Look through the records below for the line with "set (f := outx_at" and the line with "exists (f n'", then return those lines and all lines between, exactly.
::::
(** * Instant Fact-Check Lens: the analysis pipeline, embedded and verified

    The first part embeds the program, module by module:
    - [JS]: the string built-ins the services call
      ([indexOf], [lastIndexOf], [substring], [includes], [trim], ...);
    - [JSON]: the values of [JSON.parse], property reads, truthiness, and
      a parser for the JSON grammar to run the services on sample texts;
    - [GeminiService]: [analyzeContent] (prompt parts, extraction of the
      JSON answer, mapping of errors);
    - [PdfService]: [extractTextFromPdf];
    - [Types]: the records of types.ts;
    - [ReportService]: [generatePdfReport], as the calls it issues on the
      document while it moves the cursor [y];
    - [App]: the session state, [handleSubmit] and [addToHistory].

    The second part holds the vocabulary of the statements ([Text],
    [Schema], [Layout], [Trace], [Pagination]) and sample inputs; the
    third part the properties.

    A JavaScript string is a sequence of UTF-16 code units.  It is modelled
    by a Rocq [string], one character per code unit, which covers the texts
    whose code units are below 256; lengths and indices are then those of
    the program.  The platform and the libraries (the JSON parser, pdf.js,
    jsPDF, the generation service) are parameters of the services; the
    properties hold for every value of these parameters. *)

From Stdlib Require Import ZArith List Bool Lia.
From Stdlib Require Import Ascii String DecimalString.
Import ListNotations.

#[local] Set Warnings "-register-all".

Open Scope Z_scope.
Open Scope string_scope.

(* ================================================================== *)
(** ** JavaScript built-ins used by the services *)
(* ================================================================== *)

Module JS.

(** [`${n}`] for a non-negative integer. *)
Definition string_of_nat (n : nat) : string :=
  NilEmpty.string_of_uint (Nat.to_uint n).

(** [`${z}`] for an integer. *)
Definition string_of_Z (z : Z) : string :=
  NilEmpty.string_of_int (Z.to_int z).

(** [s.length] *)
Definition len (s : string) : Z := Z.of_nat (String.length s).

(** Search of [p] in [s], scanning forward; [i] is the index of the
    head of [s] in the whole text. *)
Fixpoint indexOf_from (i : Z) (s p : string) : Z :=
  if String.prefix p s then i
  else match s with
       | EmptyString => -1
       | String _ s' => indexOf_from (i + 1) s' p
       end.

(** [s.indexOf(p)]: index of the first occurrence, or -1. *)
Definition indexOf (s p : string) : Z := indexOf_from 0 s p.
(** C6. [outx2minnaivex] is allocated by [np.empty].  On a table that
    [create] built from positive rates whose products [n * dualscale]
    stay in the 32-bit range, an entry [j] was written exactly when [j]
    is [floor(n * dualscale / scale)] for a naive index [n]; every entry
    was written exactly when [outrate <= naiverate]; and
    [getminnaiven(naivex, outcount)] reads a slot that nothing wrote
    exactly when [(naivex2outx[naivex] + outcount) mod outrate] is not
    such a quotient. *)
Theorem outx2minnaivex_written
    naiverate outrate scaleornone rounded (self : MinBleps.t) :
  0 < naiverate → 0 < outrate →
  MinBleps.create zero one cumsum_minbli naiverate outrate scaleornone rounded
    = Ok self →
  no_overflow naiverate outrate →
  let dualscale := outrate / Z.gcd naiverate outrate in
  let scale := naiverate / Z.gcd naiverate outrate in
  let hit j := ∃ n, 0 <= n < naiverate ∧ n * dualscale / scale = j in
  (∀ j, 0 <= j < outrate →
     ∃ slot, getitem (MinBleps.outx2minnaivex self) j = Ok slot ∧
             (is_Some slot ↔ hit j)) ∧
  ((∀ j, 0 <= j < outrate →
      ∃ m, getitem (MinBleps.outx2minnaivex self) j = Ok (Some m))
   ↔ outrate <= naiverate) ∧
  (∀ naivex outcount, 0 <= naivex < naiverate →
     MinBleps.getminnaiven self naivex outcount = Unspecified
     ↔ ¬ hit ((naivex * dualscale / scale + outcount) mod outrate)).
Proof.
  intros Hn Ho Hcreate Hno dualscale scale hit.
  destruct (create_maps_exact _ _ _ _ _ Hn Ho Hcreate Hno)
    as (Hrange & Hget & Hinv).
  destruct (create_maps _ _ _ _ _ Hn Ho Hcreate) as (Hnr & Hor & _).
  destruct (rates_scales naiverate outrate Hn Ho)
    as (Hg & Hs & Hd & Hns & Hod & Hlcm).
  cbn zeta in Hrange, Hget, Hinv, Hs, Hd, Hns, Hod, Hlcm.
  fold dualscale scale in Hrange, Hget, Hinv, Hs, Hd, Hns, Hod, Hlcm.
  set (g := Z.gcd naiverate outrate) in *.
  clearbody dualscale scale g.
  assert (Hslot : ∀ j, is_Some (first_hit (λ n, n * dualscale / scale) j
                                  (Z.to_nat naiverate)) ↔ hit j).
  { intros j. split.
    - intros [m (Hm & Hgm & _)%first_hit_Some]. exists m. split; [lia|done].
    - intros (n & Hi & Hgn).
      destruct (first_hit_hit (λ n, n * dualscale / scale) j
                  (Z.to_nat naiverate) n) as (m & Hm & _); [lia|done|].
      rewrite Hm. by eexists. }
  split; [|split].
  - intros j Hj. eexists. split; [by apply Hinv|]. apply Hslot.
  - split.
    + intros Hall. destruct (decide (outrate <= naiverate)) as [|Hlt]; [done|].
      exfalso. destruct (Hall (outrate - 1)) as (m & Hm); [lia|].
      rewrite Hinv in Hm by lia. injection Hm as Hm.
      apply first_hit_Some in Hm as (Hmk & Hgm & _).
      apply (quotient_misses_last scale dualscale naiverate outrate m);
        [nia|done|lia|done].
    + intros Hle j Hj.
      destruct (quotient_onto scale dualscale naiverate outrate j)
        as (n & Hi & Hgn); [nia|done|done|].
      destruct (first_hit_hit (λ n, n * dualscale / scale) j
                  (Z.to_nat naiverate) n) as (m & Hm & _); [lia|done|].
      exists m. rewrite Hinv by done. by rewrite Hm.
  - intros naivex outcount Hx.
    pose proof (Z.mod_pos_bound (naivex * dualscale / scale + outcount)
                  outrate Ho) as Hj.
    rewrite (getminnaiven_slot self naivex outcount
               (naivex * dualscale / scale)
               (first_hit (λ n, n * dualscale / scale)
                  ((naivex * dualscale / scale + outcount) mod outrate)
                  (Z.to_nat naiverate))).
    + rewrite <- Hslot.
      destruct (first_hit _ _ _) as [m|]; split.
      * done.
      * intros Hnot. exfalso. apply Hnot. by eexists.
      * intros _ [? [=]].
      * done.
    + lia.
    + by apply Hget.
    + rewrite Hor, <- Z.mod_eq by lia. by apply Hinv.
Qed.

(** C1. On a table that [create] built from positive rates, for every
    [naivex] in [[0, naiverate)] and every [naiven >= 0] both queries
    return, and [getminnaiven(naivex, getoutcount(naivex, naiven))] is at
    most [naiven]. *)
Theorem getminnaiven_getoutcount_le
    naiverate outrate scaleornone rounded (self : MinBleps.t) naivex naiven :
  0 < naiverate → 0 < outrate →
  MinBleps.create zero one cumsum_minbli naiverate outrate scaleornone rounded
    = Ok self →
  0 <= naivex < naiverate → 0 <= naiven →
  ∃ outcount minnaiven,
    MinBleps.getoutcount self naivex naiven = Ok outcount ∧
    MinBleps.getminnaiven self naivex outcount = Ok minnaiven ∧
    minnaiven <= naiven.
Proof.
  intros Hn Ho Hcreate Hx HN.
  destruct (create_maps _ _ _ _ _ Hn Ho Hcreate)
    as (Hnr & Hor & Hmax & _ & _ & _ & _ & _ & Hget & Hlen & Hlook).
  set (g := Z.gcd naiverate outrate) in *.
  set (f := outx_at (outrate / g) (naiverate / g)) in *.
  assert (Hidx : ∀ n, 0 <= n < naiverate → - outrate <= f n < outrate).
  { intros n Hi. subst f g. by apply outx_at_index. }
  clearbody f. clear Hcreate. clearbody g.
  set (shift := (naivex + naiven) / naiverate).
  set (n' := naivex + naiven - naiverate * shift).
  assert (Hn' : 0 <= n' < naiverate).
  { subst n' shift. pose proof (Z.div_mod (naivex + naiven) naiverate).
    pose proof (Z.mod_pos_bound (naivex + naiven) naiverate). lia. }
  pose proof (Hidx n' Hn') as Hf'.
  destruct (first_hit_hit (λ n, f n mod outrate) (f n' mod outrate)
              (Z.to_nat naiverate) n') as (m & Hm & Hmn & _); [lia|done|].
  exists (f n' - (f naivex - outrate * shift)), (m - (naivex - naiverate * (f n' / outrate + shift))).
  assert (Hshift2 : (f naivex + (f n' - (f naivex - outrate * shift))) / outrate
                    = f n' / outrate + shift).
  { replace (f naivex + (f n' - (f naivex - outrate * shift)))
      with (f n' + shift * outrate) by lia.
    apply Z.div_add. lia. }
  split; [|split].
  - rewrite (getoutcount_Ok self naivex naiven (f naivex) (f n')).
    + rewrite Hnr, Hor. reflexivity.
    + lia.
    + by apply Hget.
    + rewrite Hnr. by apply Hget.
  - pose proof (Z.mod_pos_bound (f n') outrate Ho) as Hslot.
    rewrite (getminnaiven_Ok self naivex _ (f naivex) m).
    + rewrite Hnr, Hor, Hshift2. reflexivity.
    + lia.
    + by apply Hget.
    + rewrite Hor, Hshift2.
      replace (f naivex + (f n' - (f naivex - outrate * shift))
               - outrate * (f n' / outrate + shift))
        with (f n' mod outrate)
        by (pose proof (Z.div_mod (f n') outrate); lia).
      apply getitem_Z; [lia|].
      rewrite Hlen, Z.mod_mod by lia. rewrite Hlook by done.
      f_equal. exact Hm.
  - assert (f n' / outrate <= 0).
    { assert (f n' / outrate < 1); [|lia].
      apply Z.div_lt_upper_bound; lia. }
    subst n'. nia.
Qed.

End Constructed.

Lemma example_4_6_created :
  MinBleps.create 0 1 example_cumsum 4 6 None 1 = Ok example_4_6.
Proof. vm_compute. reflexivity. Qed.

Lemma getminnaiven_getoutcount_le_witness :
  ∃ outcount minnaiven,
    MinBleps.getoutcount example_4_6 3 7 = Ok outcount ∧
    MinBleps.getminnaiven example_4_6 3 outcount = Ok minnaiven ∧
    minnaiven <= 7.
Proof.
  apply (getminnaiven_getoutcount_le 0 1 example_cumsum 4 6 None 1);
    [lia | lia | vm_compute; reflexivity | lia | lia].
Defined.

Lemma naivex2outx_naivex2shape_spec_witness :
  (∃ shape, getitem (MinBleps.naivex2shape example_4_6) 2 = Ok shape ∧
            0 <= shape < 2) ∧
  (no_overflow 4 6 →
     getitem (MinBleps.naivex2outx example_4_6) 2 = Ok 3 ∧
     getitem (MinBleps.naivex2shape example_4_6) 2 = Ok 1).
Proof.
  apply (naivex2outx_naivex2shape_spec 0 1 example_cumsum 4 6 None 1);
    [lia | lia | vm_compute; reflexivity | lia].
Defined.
::::
# Your solution
  set (f := outx_at (outrate / g) (naiverate / g)) in *.
  assert (Hidx : ∀ n, 0 <= n < naiverate → - outrate <= f n < outrate).
  { intros n Hi. subst f g. by apply outx_at_index. }
  clearbody f. clear Hcreate. clearbody g.
  set (shift := (naivex + naiven) / naiverate).
  set (n' := naivex + naiven - naiverate * shift).
  assert (Hn' : 0 <= n' < naiverate).
  { subst n' shift. pose proof (Z.div_mod (naivex + naiven) naiverate).
    pose proof (Z.mod_pos_bound (naivex + naiven) naiverate). lia. }
  pose proof (Hidx n' Hn') as Hf'.
  destruct (first_hit_hit (λ n, f n mod outrate) (f n' mod outrate)
              (Z.to_nat naiverate) n') as (m & Hm & Hmn & _); [lia|done|].
  exists (f n' - (f naivex - outrate * shift)), (m - (naivex - naiverate * (f n' / outrate + shift))).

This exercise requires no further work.